Vladimir Putin Accuses U.S. of Trying to Take Russia's World Cup

Russian President Vladimir Putin delivers a speech on May 19 at the Kremlin in Moscow. Alexander Nemenov/Reuters

Russian President Vladimir Putin accused the United States of interfering with soccer and hinted at the government's attempt to invalidate his country's successful bid to host the 2018 World Cup in the wake of the 47-count indictment that the Department of Justice handed on Wednesday to 14 top officials.

During a televised interview, the Russian leader on Thursday said it's "odd" that U.S. officials launched the years-long investigation for crimes that didn't happen inside the country's borders and don't affect Americans, according to ESPN.

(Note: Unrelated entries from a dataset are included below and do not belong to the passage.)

(* ===== verification/LintData.v ===== *)
(** * cpplint.py: tables and constants

    The error categories, the header names, the assertion macros and their
    replacements, the alternative tokens, and the type and state constants. *)

From S2P Require Import Prelude PyStr PyRe.

Definition _ERROR_CATEGORIES : list str := [
  py "build/class"; py "build/c++11"; py "build/deprecated"; py "build/endif_comment";
  py "build/explicit_make_pair"; py "build/forward_decl"; py "build/header_guard";
  py "build/include"; py "build/include_alpha"; py "build/include_order";
  py "build/include_what_you_use"; py "build/namespaces"; py "build/printf_format";
  py "build/storage_class"; py "legal/copyright"; py "readability/alt_tokens";
  py "readability/braces"; py "readability/casting"; py "readability/check";
  py "readability/constructors"; py "readability/fn_size"; py "readability/function";
  py "readability/inheritance"; py "readability/multiline_comment";
  py "readability/multiline_string"; py "readability/namespace"; py "readability/nolint";
  py "readability/nul"; py "readability/strings"; py "readability/todo";
  py "readability/utf8"; py "runtime/arrays"; py "runtime/casting"; py "runtime/explicit";
  py "runtime/int"; py "runtime/init"; py "runtime/invalid_increment";
  py "runtime/member_string_references"; py "runtime/memset";
  py "runtime/indentation_namespace"; py "runtime/operator"; py "runtime/printf";
  py "runtime/printf_format"; py "runtime/references"; py "runtime/string";
  py "runtime/threadsafe_fn"; py "runtime/vlog"; py "whitespace/blank_line";
  py "whitespace/braces"; py "whitespace/comma"; py "whitespace/comments";
  py "whitespace/empty_conditional_body"; py "whitespace/empty_loop_body";
  py "whitespace/end_of_line"; py "whitespace/ending_newline"; py "whitespace/forcolon";
  py "whitespace/indent"; py "whitespace/line_length"; py "whitespace/newline";
  py "whitespace/operators"; py "whitespace/parens"; py "whitespace/semicolon";
  py "whitespace/tab"; py "whitespace/todo" ].

Definition _LEGACY_ERROR_CATEGORIES : list str := [
  py "readability/streams" ].

Definition _DEFAULT_FILTERS : list str := [
  py "-build/include_alpha" ].

Definition legacy_headers : list str := [
  py "algobase.h"; py "algo.h"; py "alloc.h"; py "builtinbuf.h"; py "bvector.h";
  py "complex.h"; py "defalloc.h"; py "deque.h"; py "editbuf.h"; py "fstream.h";
  py "function.h"; py "hash_map"; py "hash_map.h"; py "hash_set"; py "hash_set.h";
  py "hashtable.h"; py "heap.h"; py "indstream.h"; py "iomanip.h"; py "iostream.h";
  py "istream.h"; py "iterator.h"; py "list.h"; py "map.h"; py "multimap.h";
  py "multiset.h"; py "ostream.h"; py "pair.h"; py "parsestream.h"; py "pfstream.h";
  py "procbuf.h"; py "pthread_alloc"; py "pthread_alloc.h"; py "rope"; py "rope.h";
  py "ropeimpl.h"; py "set.h"; py "slist"; py "slist.h"; py "stack.h"; py "stdiostream.h";
  py "stl_alloc.h"; py "stl_relops.h"; py "streambuf.h"; py "stream.h"; py "strfile.h";
  py "strstream.h"; py "tempbuf.h"; py "tree.h"; py "type_traits.h"; py "vector.h" ].

Definition library_headers : list str := [
  py "algorithm"; py "array"; py "atomic"; py "bitset"; py "chrono"; py "codecvt";
  py "complex"; py "condition_variable"; py "deque"; py "exception"; py "forward_list";
  py "fstream"; py "functional"; py "future"; py "initializer_list"; py "iomanip";
  py "ios"; py "iosfwd"; py "iostream"; py "istream"; py "iterator"; py "limits";
  py "list"; py "locale"; py "map"; py "memory"; py "mutex"; py "new"; py "numeric";
  py "ostream"; py "queue"; py "random"; py "ratio"; py "regex"; py "set"; py "sstream";
  py "stack"; py "stdexcept"; py "streambuf"; py "string"; py "strstream";
  py "system_error"; py "thread"; py "tuple"; py "typeindex"; py "typeinfo";
  py "type_traits"; py "unordered_map"; py "unordered_set"; py "utility"; py "valarray";
  py "vector" ].

Definition c_library_headers : list str := [
  py "cassert"; py "ccomplex"; py "cctype"; py "cerrno"; py "cfenv"; py "cfloat";
  py "cinttypes"; py "ciso646"; py "climits"; py "clocale"; py "cmath"; py "csetjmp";
  py "csignal"; py "cstdalign"; py "cstdarg"; py "cstdbool"; py "cstddef"; py "cstdint";
  py "cstdio"; py "cstdlib"; py "cstring"; py "ctgmath"; py "ctime"; py "cuchar";
  py "cwchar"; py "cwctype" ].

Definition _CPP_HEADERS : gset str :=
  list_to_set (legacy_headers ++ library_headers ++ c_library_headers).

Definition _THIRD_PARTY_HEADERS_PATTERN : regex :=
  rx "^(?:[^/]*[A-Z][^/]*\.h|lua\.h|lauxlib\.h|lualib\.h)$".

(** ** Assertion macros *)
Definition _CHECK_MACROS : list str := [
  py "DCHECK"; py "CHECK"; py "EXPECT_TRUE_M"; py "EXPECT_TRUE"; py "ASSERT_TRUE_M";
  py "ASSERT_TRUE"; py "EXPECT_FALSE_M"; py "EXPECT_FALSE"; py "ASSERT_FALSE_M";
  py "ASSERT_FALSE" ].

(** [_CHECK_REPLACEMENT[m][op] = r] *)
Definition set_replacement (m op r : str) (d : gmap str (gmap str str))
    : gmap str (gmap str str) := alter <[ op := r ]> m d.

Definition replacements : list (str * str) :=
  [(py "==", py "EQ"); (py "!=", py "NE"); (py ">=", py "GE"); (py ">", py "GT");
   (py "<=", py "LE"); (py "<", py "LT")].
Definition inv_replacements : list (str * str) :=
  [(py "==", py "NE"); (py "!=", py "EQ"); (py ">=", py "LT"); (py ">", py "LE");
   (py "<=", py "GT"); (py "<", py "GE")].

Definition _CHECK_REPLACEMENT : gmap str (gmap str str) :=
  let d := list_to_map ((λ m, (m, ∅)) <$> _CHECK_MACROS) in
  let d := foldl (λ d '(op, replacement),
    let d := set_replacement (py "DCHECK") op (py "DCHECK_" ++ replacement) d in
    let d := set_replacement (py "CHECK") op (py "CHECK_" ++ replacement) d in
    let d := set_replacement (py "EXPECT_TRUE") op (py "EXPECT_" ++ replacement) d in
    let d := set_replacement (py "ASSERT_TRUE") op (py "ASSERT_" ++ replacement) d in
    let d := set_replacement (py "EXPECT_TRUE_M") op (py "EXPECT_" ++ replacement ++ py "_M") d in
    let d := set_replacement (py "ASSERT_TRUE_M") op (py "ASSERT_" ++ replacement ++ py "_M") d in
    d) d replacements in
  foldl (λ d '(op, inv_replacement),
    let d := set_replacement (py "EXPECT_FALSE") op (py "EXPECT_" ++ inv_replacement) d in
    let d := set_replacement (py "ASSERT_FALSE") op (py "ASSERT_" ++ inv_replacement) d in
    let d := set_replacement (py "EXPECT_FALSE_M") op (py "EXPECT_" ++ inv_replacement ++ py "_M") d in
    let d := set_replacement (py "ASSERT_FALSE_M") op (py "ASSERT_" ++ inv_replacement ++ py "_M") d in
    d) d inv_replacements.

(** ** Alternative tokens *)
Definition _ALT_TOKEN_REPLACEMENT : list (str * str) :=
  [(py "and", py "&&"); (py "bitor", py "|"); (py "or", py "||"); (py "xor", py "^");
   (py "compl", py "~"); (py "bitand", py "&"); (py "and_eq", py "&="); (py "or_eq", py "|=");
   (py "xor_eq", py "^="); (py "not", py "!"); (py "not_eq", py "!=")].

Definition _ALT_TOKEN_REPLACEMENT_PATTERN : option regex :=
  compile (raw "[ =()](" ++ join (py "|") (_ALT_TOKEN_REPLACEMENT.*1) ++ raw ")(?=[ (]|$)").

(** ** Constants *)

(** Types of headers. *)
Definition _C_SYS_HEADER : Z := 1.
Definition _CPP_SYS_HEADER : Z := 2.
Definition _LIKELY_MY_HEADER : Z := 3.
Definition _POSSIBLE_MY_HEADER : Z := 4.
Definition _OTHER_HEADER : Z := 5.

(** States of the inline assembly tracking. *)
Inductive asm_state : Type :=
| _NO_ASM
| _INSIDE_ASM
| _END_ASM
| _BLOCK_ASM.

#[export] Instance asm_state_eq_dec : EqDecision asm_state.
Proof. solve_decision. Defined.

Definition _MATCH_ASM : regex :=
  rx "^\s*(?:asm|_asm|__asm|__asm__)(?:\s+(volatile|__volatile__))?\s*[{(]".

Definition default_extensions : list str := [py "cc"; py "h"; py "cpp"; py "cu"; py "cuh"].

(** * Theorems *)

Definition operators : list str := replacements.*1.

(** The comparison that holds exactly when the given one does not. *)
Definition negated (r : str) : option str :=
  list_to_map (M := gmap str str)
    [(py "EQ", py "NE"); (py "NE", py "EQ"); (py "GE", py "LT"); (py "LT", py "GE");
     (py "GT", py "LE"); (py "LE", py "GT")] !! r.

Definition replacement_of (m op : str) : option str := d ← _CHECK_REPLACEMENT !! m; d !! op.

(** Each row of [replacements] against both flavours of a macro. *)
Definition row_ok (prefix : string) (suffix : str) (row : str * str) : bool :=
  let '(op, r) := row in
  let truth := py prefix ++ py "_TRUE" ++ suffix in
  let falsity := py prefix ++ py "_FALSE" ++ suffix in
  let entry (r : str) := Some (py prefix ++ py "_" ++ r ++ suffix) in
  bool_decide (replacement_of truth op = entry r) &&
  match negated r with
  | Some r' => bool_decide (replacement_of falsity op = entry r')
  | None => false
  end.

Lemma rows_ok :
  forallb (λ p, forallb (λ suffix, forallb (row_ok p suffix) replacements) [[]; py "_M"])
    ["EXPECT"%string; "ASSERT"%string] = true.
Proof. vm_compute. reflexivity. Qed.

Lemma check_replacement_dom :
  dom _CHECK_REPLACEMENT = list_to_set _CHECK_MACROS ∧
  map_Forall (λ _ d, dom d = (list_to_set operators : gset str)) _CHECK_REPLACEMENT.
Proof. by_decision. Qed.

(** Every assertion macro has a replacement for each of the six comparison
    operators and nothing else has one; the macros that assert falsity get the
    negation of the comparison the macros that assert truth get. *)
Theorem check_replacement_table :
  (∀ m op, is_Some (replacement_of m op) ↔ m ∈ _CHECK_MACROS ∧ op ∈ operators) ∧
  (∀ prefix suffix op r,
     prefix ∈ ["EXPECT"%string; "ASSERT"%string] → suffix ∈ [[]; py "_M"] →
     (op, r) ∈ replacements →
     replacement_of (py prefix ++ py "_TRUE" ++ suffix) op
       = Some (py prefix ++ py "_" ++ r ++ suffix) ∧
     ∃ r', negated r = Some r' ∧
       replacement_of (py prefix ++ py "_FALSE" ++ suffix) op
       = Some (py prefix ++ py "_" ++ r' ++ suffix)).
Proof.
  destruct check_replacement_dom as [Hd Hf]. split.
  - intros m op. unfold replacement_of.
    assert (Hm : m ∈ dom _CHECK_REPLACEMENT ↔ m ∈ _CHECK_MACROS)
      by (rewrite Hd; apply elem_of_list_to_set).
    rewrite elem_of_dom in Hm.
    destruct (_CHECK_REPLACEMENT !! m) as [d|] eqn:E.
    + change (is_Some (d !! op) ↔ m ∈ _CHECK_MACROS ∧ op ∈ operators).
      specialize (Hf m d E). cbn beta in Hf.
      rewrite <- elem_of_dom, Hf, elem_of_list_to_set. split; [|tauto]. intros ?. split; [|done].
      apply Hm. by eexists.
    + split; [intros [? [=]]|]. intros [Hin _]. apply Hm in Hin as [? [=]].
  - intros prefix suffix op r Hp Hs Hr. pose proof rows_ok as H.
    rewrite forallb_forall in H. specialize (H _ (proj1 (list_elem_of_In _ _) Hp)).
    rewrite forallb_forall in H. specialize (H _ (proj1 (list_elem_of_In _ _) Hs)).
    rewrite forallb_forall in H. specialize (H _ (proj1 (list_elem_of_In _ _) Hr)).
    cbn [row_ok] in H. apply andb_true_iff in H as [H1 H2].
    split; [exact (proj1 (bool_decide_eq_true _) H1)|].
    destruct (negated r) as [r'|]; [|discriminate].
    exists r'. split; [reflexivity|]. exact (proj1 (bool_decide_eq_true _) H2).
Qed.

Lemma check_replacement_table_witness :
  replacement_of (py "ASSERT_FALSE_M") (py "<") = Some (py "ASSERT_GE_M").
Proof.
  destruct (proj2 check_replacement_table "ASSERT"%string (py "_M") (py "<") (py "LT"))
    as (_&r'&[= <-]&H); [by_decision..|exact H].
Defined.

A day earlier, U.S. Attorney General Loretta Lynch indicted nine Fédération Internationale de Football Association (FIFA) officials, four sports marketing executives and one intermediary on charges of racketeering, wire fraud and money laundering conspiracy, following an FBI investigation that began in the early 1990s. The bribes totaled more than $150 million and were used to arrange marketing contracts, award tournament bids and fix elections.

Lynch said the United States is involved because the defendants abused the country's financial system and violated federal law by using its banking and wiring facilities.

"In many instances, the defendants and their co-conspirators planned aspects of this long-running scheme during meetings held here in the United States," she told reporters Wednesday in Brooklyn, New York.

Officials in Switzerland arrested seven of the defendants charged in the indictment and opened a separate criminal investigation into the 2018 and 2022 World Cup bids in Russia and Qatar, respectively.

Putin reportedly called those arrests "yet another evident attempt to derail Mr. [Sepp] Blatter's reelection as FIFA president." Blatter, the longtime Swiss president of FIFA, was not charged Wednesday. Facing mounting pressure, Blatter released a statement: "As unfortunate as these events are, it should be clear that we welcome the actions and the investigations by the U.S. and Swiss authorities and believe that it will help to reinforce measures that FIFA has already taken to root out any wrongdoing in football," according to The New York Times.

An election that appears preordained to give Blatter a fifth term as the top leader of FIFA is scheduled for Friday.

Putin said he is aware of the pressure Blatter faces because of his support for Russia hosting the next World Cup in three years.

FIFA, which was established in France in 1904, now is headquartered in Zürich, Switzerland. The multibillion-dollar governing body is composed of 209 member associations.